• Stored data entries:

━━━━

Lemma length_blocks fuel raw : (length raw <= fuel)%nat → (length (blocks fuel raw) <= 6 * length raw)%nat.
Proof.
  revert raw. induction fuel as [|fuel IH]; intros raw Hf.
  { destruct raw; [simpl; lia|simpl in Hf; lia]. }
  destruct raw as [|x raw]; [simpl; lia|]. cbn [blocks]. set (l := x :: raw) in *.
  assert (0 < length l)%nat by (simpl; lia). clearbody l.
  rewrite length_app, length_app, length_take. cbn [length].
  pose proof (IH (drop (Z.to_nat (Z.min 65535 (Z.of_nat (length l)))) l)) as Hr.
  rewrite length_drop in Hr. lia.
Qed.

Lemma length_rows bm :
  bitmap_ok bm →
  Z.of_nat (length (concat (row_bytes <$> png_rows bm))) = (3 * bm_width bm + 1) * bm_height bm.
Proof.
  intros (Hw & Hh & _). unfold png_rows. rewrite <- list_fmap_compose.
  assert (∀ w ys (f : Z → Z → Z * Z * Z), length (concat ((row_bytes ∘ (λ y, f y <$> seqZ 0 w)) <$> ys)) =
    (length ys * S (3 * Z.to_nat w))%nat) as Hgen.
  { intros w ys f. induction ys as [|y ys IH]; [done|]. cbn [fmap list_fmap concat length].
    rewrite length_app, IH. cbn [compose row_bytes length].
    assert (∀ l : list (Z * Z * Z), length (concat (rgb_bytes <$> l)) = (3 * length l)%nat) as Hl.
    { induction l as [|p l IHl]; [done|]. cbn [fmap list_fmap concat]. rewrite length_app, IHl. simpl. lia. }
    rewrite Hl, length_fmap, length_seqZ. lia. }
  rewrite (Hgen _ _ (λ y x, rgb (sampled bm x y))), length_seqZ. nia.
Qed.

Lemma reserve_run b extra n :
  (∀ sz, realloc_ok n sz = true) → bb_inv b → bb_ok b = true → 0 <= extra →
  bb_len b + extra <= SIZE_MAX →
  ∃ b' n', reserve b extra n = Done (b', true) n' ∧ (n <= n' <= S n)%nat ∧ bb_inv b' ∧
    bb_ok b' = true ∧ bb_data b' = bb_data b.
Proof.
  intros Hr [Hl Hc] Hok He Hd. unfold muplar_buf_reserve, bb_inv, bb_len in *.
  rewrite Hok. cbn [negb]. rewrite (proj2 (Z.ltb_ge _ _)) by lia.
  destruct (Z.leb_spec (Z.of_nat (length (bb_data b)) + extra) (bb_cap b)) as [H2|H2].
  { exists b, n. split_and!; [done|lia|lia|done..]. }
  destruct (start_cap (bb_cap b) (Z.of_nat (length (bb_data b)) + extra)) as (c & -> & Hcw); [lia|lia|].
  unfold get, put, mbind, M_bind. rewrite Hr. eexists _, (S n). split; [reflexivity|].
  cbn. split_and!; [lia|lia|lia|lia|done|done].
Qed.

Lemma writes_zlib raw :
  writes (λ b, b ← muplar_buf_u8 realloc_ok b 0x78; b ← muplar_buf_u8 realloc_ok b 0x01;
               b ← stored_blocks realloc_ok (length raw) raw b;
               muplar_buf_be32 realloc_ok b (muplar_adler32 raw)) (zlib_bytes raw).
Proof.
  unfold zlib_bytes. change [0x78; 0x01] with ([u8 0x78] ++ [u8 0x01]). rewrite <- app_assoc.
  do 2 (apply (writes_seq (λ b, muplar_buf_u8 realloc_ok b _)); [apply writes_u8|]).
  apply (writes_seq (stored_blocks realloc_ok (length raw) raw)); [by apply writes_blocks|apply writes_be32].
Qed.

Lemma writes_png w h idat :
  writes (λ b, b ← append b png_sig; b ← muplar_png_chunk realloc_ok b (cs "IHDR") (ihdr w h);
               b ← muplar_png_chunk realloc_ok b (cs "IDAT") idat;
               muplar_png_chunk realloc_ok b (cs "IEND") [])
    (png_sig ++ chunk (cs "IHDR") (ihdr w h) ++ chunk (cs "IDAT") idat ++ chunk (cs "IEND") []).
Proof.
  apply (writes_seq (λ b, append b png_sig)); [apply writes_append|].
  do 2 (apply (writes_seq (λ b, muplar_png_chunk realloc_ok b _ _));
    [apply writes_chunk; repeat constructor; unfold in_u8; simpl; lia|]).
  apply writes_chunk. repeat constructor; unfold in_u8; simpl; lia.
Qed.

Lemma length_zlib raw : Z.of_nat (length (zlib_bytes raw)) <= 6 * Z.of_nat (length raw) + 6.
Proof.
  unfold zlib_bytes. rewrite !length_app. pose proof (length_blocks (length raw) raw (le_n _)).
  simpl length. lia.
Qed.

━━━━

• Task to carry out:
An exact copy of the lines above, from the one containing "bb_ok b' = true ∧ bb_data b' = bb_data b." through the one containing "rewrite Hok. cbn", is the whole of the answer.

• Solution below:
    bb_ok b' = true ∧ bb_data b' = bb_data b.
Proof.
  intros Hr [Hl Hc] Hok He Hd. unfold muplar_buf_reserve, bb_inv, bb_len in *.
  rewrite Hok. cbn [negb]. rewrite (proj2 (Z.ltb_ge _ _)) by lia.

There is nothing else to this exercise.